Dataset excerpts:
Lemma leftBy_turn (s s' : Agent) : only turnEvent s s' -> leftBy s s'.
Proof. intros [d [Ed Fd]]. exists d. split; [exact Ed | now left]. Qed.

Lemma leftBy_after (s1 s2 s3 : Agent) :
  only turnEvent s1 s2 -> leftBy s2 s3 -> leftBy s1 s3.
Proof.
  intros [p [Ep Fp]] [d [Ed Hd]]. exists (p ++ d). split.
  - now rewrite Ed, Ep, app_assoc.
  - destruct Hd as [Fd | (d0 & E0 & F0 & Hlog & Hst)].
    + left. now rewrite forallb_app, Fp, Fd.
    + right. exists (p ++ d0). split; [now rewrite E0, app_assoc|].
      split; [now rewrite forallb_app, Fp, F0 | now split].
Qed.

Lemma finish_leftBy (s : Agent) : workLog s = [] -> leftBy s (finish s).
Proof.
  intros Hlog. unfold finish.
  pose proof (only_weaken _ _ _ _ settles_turnEvent (resolvePausing_settles s)) as K.
  destruct (negb (Lifecycle_eqb (getLifecycle (resolvePausing s)) running)).
  - now apply leftBy_turn.
  - eapply leftBy_after; [exact K|].
    exists [ESendCompletedMessage; ESetLifecycle stopped]. split.
    + simpl. now rewrite <- app_assoc.
    + right. exists []. repeat split.
      destruct (resolvePausing_fields s) as (E & _). simpl. congruence.
Qed.

Lemma loop_leftBy (fuel turns : nat) (maxLoops : Z) :
  forall s s' : Agent, loop fuel turns maxLoops s = Some s' -> leftBy s s'.
Proof.
  pose proof (fun s => only_weaken _ _ _ _ settles_turnEvent (resolvePausing_settles s)) as K.
  induction turns as [|turns IH]; intros s s' H; simpl in H;
    destruct (workLog s) as [|work rest] eqn:Elog.
  - injection H as <-. now apply finish_leftBy.
  - destruct (negb (Lifecycle_eqb (getLifecycle (resolvePausing s)) running));
      [|discriminate].
    injection H as <-. apply leftBy_turn, K.
  - injection H as <-. now apply finish_leftBy.
  - destruct (negb (Lifecycle_eqb (getLifecycle (resolvePausing s)) running)).
    + injection H as <-. apply leftBy_turn, K.
    + destruct (runWork fuel work lifecycleStopped (resolvePausing s)) as [s2|] eqn:E;
        [|discriminate].
      apply IH in H. apply runWork_only in E.
      eapply leftBy_after; [apply K|].
      eapply leftBy_after; [exact (only_weaken _ _ _ _ runWorkEvent_turnEvent E)|].
      eapply leftBy_after; [apply afterWork_turn | exact H].
Qed.

(** X7: everything [run] does, whenever it returns: it writes [running], it
    replays the deferred conclusion if there is one, then come the turns of
    the loop, in which the lifecycle is written only as [stopped] or
    [paused]; the completion message is sent at most once, as the last thing
    but one, followed by the stop, and only with the work log drained. *)
Theorem run_completion_message (fuel turns : nat) (s s' : Agent) :
  run fuel turns s = Some s' ->
  exists d : list Event,
    trace s' = trace s ++ ESetLifecycle running :: replayEvents s ++ d /\
    (forallb turnEvent d = true \/
     exists d0 : list Event,
       d = d0 ++ [ESendCompletedMessage; ESetLifecycle stopped] /\
       forallb turnEvent d0 = true /\
       workLog s' = [] /\
       getLifecycle s' = stopped) /\
    (forall l, In (ESetLifecycle l) d -> l = stopped \/ l = paused).
Proof.
  unfold run. intros H. pose proof (loop_only _ _ _ _ _ H) as Hall.
  apply loop_leftBy in H.
  destruct H as [d [Ed Hd]]. exists d. split; [|split; [exact Hd|]].
  - rewrite Ed. destruct (enter_frame s) as (Ee & _). rewrite Ee.
    now rewrite <- app_assoc.
  - destruct Hall as [d' [Ed' Fd']]. rewrite Ed in Ed'. apply app_inv_head in Ed'.
    subst d'. intros l Hin. rewrite forallb_forall in Fd'. specialize (Fd' _ Hin).
    destruct l; try discriminate; auto.
Qed.

(** X8: [run] with nothing to do. The work log is empty, no conclusion is
    deferred and the run-model has no current task: whatever the lifecycle
    was, and for any bound, [run] writes [running], sends the completion
    message, writes [stopped] and returns with the log still empty. *)
Theorem run_on_drained_log (fuel turns : nat) (s : Agent) :
  workLog s = [] ->
  lastConclusion s = None ->
  getCurrentTask (ext (world s)) = None ->
  exists s' : Agent,
    run fuel turns s = Some s' /\
    trace s' = trace s ++ [ESetLifecycle running; ESendCompletedMessage;
                           ESetLifecycle stopped] /\
    getLifecycle s' = stopped /\
    workLog s' = [] /\
    completedTasks s' = completedTasks s.
Proof.
  intros Hlog Hslot Htask.
  assert (E : enter s = setLifecycle running s).
  { unfold enter, replayLastConclusion.
    change (lastConclusion (setLifecycle running s)) with (lastConclusion s).
    rewrite Hslot. unfold addTasksIfWorklogEmpty.
    change (workLog (setLifecycle running s)) with (workLog s).
    change (ext (world (setLifecycle running s))) with (ext (world s)).
    now rewrite Hlog, Htask. }
  unfold run. rewrite E.
  assert (L : loop fuel turns (snapshotMaxLoops s) (setLifecycle running s) =
              Some (finish (setLifecycle running s))).
  { assert (Hlog' : workLog (setLifecycle running s) = []) by exact Hlog.
    destruct turns; cbn [loop]; now rewrite Hlog'. }
  rewrite L. eexists. split; [reflexivity|].
  unfold finish. simpl. repeat split; [now rewrite <- !app_assoc | exact Hlog].
Qed.

Lemma addTasksIfWorklogEmpty_appends (s : Agent) :
  exists added : list AgentWork,
    workLog (addTasksIfWorklogEmpty s) = workLog s ++ added /\
    (List.length added <= 1)%nat /\
    (workLog s <> [] -> added = []).
Proof.
  unfold addTasksIfWorklogEmpty. destruct (workLog s) as [|w l] eqn:E; simpl.
  - destruct (getCurrentTask (ext (world s))) as [t|].
    + exists [AnalyzeTaskWork t]. simpl. repeat split; [lia | congruence].
    + exists []. rewrite E. simpl. repeat split. lia.
  - exists []. rewrite E, app_nil_r. repeat split. simpl; lia.
Qed.

Lemma afterWork_workLog (maxLoops : Z) (work : AgentWork) (s : Agent) :
  exists added : list AgentWork,
    workLog (afterWork maxLoops work s) = tl (workLog s) ++ added /\
    (List.length added <= 1)%nat.
Proof.
  unfold afterWork.
  set (s3 := checkCeiling maxLoops (countCompleted work (concludeOrDefer work s))).
  assert (E3 : workLog s3 = tl (workLog s)).
  { subst s3. destruct (checkCeiling_frame maxLoops
                          (countCompleted work (concludeOrDefer work s))) as (_ & _ & E).
    rewrite E.
    destruct (countCompleted_frame work (concludeOrDefer work s)) as (_ & E' & _).
    rewrite E'. unfold concludeOrDefer.
    now destruct (negb (Lifecycle_eqb (getLifecycle (with_workLog (tl (workLog s)) s)) running)). }
  destruct (addTasksIfWorklogEmpty_appends (pushNext work s3)) as (a & Ea & La & Na).
  rewrite Ea. unfold pushNext in *.
  destruct (work_next work (world s3)) as [next|]; simpl in *.
  - exists [next]. rewrite E3 in *. rewrite Na.
    + rewrite app_nil_r. split; [reflexivity | simpl; lia].
    + now destruct (tl (workLog s)).
  - exists a. now rewrite E3.
Qed.

(** X10: [run] resumes whatever the lifecycle was.  With an empty slot and a
    head item in the log, [run] hands the head to the retry executor in the
    state that its first write left (lifecycle [running]), and goes on from
    what the turn leaves; and when it returns, the first two things it did
    were to write [running] and to call [run()] of the head: an agent that
    was paused or stopped is started again. *)
Theorem run_resumes_with_head (fuel turns : nat) (s : Agent)
        (work : AgentWork) (rest : list AgentWork) :
  lastConclusion s = None ->
  workLog s = work :: rest ->
  run fuel (S turns) s =
  match runWork fuel work lifecycleStopped (setLifecycle running s) with
  | Some s2 => loop fuel turns (snapshotMaxLoops s)
                    (afterWork (snapshotMaxLoops s) work s2)
  | None => None
  end /\
  forall s' : Agent,
    run fuel (S turns) s = Some s' ->
    exists d : list Event,
      trace s' = trace s ++ ESetLifecycle running :: ERun work :: d.
Proof.
  intros Hslot Hlog.
  assert (E : enter s = setLifecycle running s).
  { unfold enter, replayLastConclusion.
    change (lastConclusion (setLifecycle running s)) with (lastConclusion s).
    rewrite Hslot. now apply addTasksIfWorklogEmpty_nonempty with (work := work) (rest := rest). }
  assert (Hlog' : workLog (setLifecycle running s) = work :: rest) by exact Hlog.
  assert (R : run fuel (S turns) s =
              match runWork fuel work lifecycleStopped (setLifecycle running s) with
              | Some s2 => loop fuel turns (snapshotMaxLoops s)
                                (afterWork (snapshotMaxLoops s) work s2)
              | None => None
              end).
  { unfold run. rewrite E. cbn [loop]. rewrite Hlog'.
    now rewrite (resolvePausing_running (setLifecycle running s) eq_refl). }
  split; [exact R|].
  intros s' H. rewrite R in H.
  destruct (runWork fuel work lifecycleStopped (setLifecycle running s)) as [s2|] eqn:Ew;
    [|discriminate].
  apply runWork_starts_with_run in Ew; [|reflexivity].
  destruct Ew as [d1 [Ed1 _]].
  apply loop_only in H. destruct H as [d2 [Ed2 _]].
  destruct (afterWork_only (snapshotMaxLoops s) work s2) as [d3 [Ed3 _]].
  exists (d1 ++ d3 ++ d2). rewrite Ed2, Ed3, Ed1.
  cbn [setLifecycle with_world emit trace]. rewrite <- !app_assoc. reflexivity.
Qed.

*ABOUT THIS TASK:* Copy out each line of the data that holds the string "Hslot".

*EXERCISE SOLUTION:*
  intros Hlog Hslot Htask.
    rewrite Hslot. unfold addTasksIfWorklogEmpty.
  intros Hslot Hlog.
    rewrite Hslot. now apply addTasksIfWorklogEmpty_nonempty with (work := work) (rest := rest). }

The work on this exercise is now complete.